**THE DATA**:
---+---

(** * Waitlist worker: a shallow embedding of [src/worker.ts]

  The worker accepts an email (and an optional free-text use case) over
  HTTP, validates it, throttles by IP and UTC calendar day, and upserts
  one row per lowercase email into the [waitlist_entries] table.

  Conventions of the embedding:
  - a JavaScript string is a [string] whose characters are its UTF-16
    code units; the model covers the code units U+0000..U+00FF;
  - a [Date] is its time value, an integer number of milliseconds since
    the epoch ([Z]);
  - the handler threads the table explicitly: it takes the store before
    the request and returns the response with the store afterwards;
  - the runtime's decoders ([request.json()], [request.formData()]) and
    the clock ([new Date()]) are inputs of the handler. *)

From Stdlib Require Import ZArith String Ascii List Bool Lia.
From stdpp Require Import base option gmap strings list pretty.

Local Open Scope string_scope.
Local Open Scope Z_scope.

(** ** JavaScript strings *)

Module JsString.

(** [WhiteSpace] and [LineTerminator] code units below U+0100: TAB, LF,
    VT, FF, CR, SP and NBSP. These are what [String.prototype.trim] and
    [parseInt] skip. *)
Definition isWhiteSpace (c : ascii) : bool :=
  let n := N_of_ascii c in
  ((9 <=? n) && (n <=? 13) || (n =? 32) || (n =? 160))%N.

Fixpoint trimStart (s : string) : string :=
  match s with
  | String c r => if isWhiteSpace c then trimStart r else s
  | EmptyString => EmptyString
  end.

Fixpoint trimEnd (s : string) : string :=
  match s with
  | String c r =>
      match trimEnd r with
      | EmptyString => if isWhiteSpace c then EmptyString else String c EmptyString
      | r' => String c r'
      end
  | EmptyString => EmptyString
  end.

Definition trim (s : string) : string := trimEnd (trimStart s).

(** [s.length], as an integer. *)
Definition length (s : string) : Z := Z.of_nat (String.length s).

(** Code units with a lowercase mapping below U+0100: A-Z, and
    U+00C0..U+00DE except the multiplication sign U+00D7. *)
Definition toLowerCaseUnit (c : ascii) : ascii :=
  let n := N_of_ascii c in
  if ((65 <=? n) && (n <=? 90)
      || (192 <=? n) && (n <=? 222) && negb (n =? 215))%N
  then ascii_of_N (n + 32) else c.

---+---

**TRY IT**: Give back, word for word, the lines of the records that run from the one holding "((9 <=? n) && (n <=? 13)" to the very last.

**ANSWER TO THE EXERCISE**:
  ((9 <=? n) && (n <=? 13) || (n =? 32) || (n =? 160))%N.

Fixpoint trimStart (s : string) : string :=
  match s with
  | String c r => if isWhiteSpace c then trimStart r else s
  | EmptyString => EmptyString
  end.

Fixpoint trimEnd (s : string) : string :=
  match s with
  | String c r =>
      match trimEnd r with
      | EmptyString => if isWhiteSpace c then EmptyString else String c EmptyString
      | r' => String c r'
      end
  | EmptyString => EmptyString
  end.

Definition trim (s : string) : string := trimEnd (trimStart s).

(** [s.length], as an integer. *)
Definition length (s : string) : Z := Z.of_nat (String.length s).

(** Code units with a lowercase mapping below U+0100: A-Z, and
    U+00C0..U+00DE except the multiplication sign U+00D7. *)
Definition toLowerCaseUnit (c : ascii) : ascii :=
  let n := N_of_ascii c in
  if ((65 <=? n) && (n <=? 90)
      || (192 <=? n) && (n <=? 222) && negb (n =? 215))%N
  then ascii_of_N (n + 32) else c.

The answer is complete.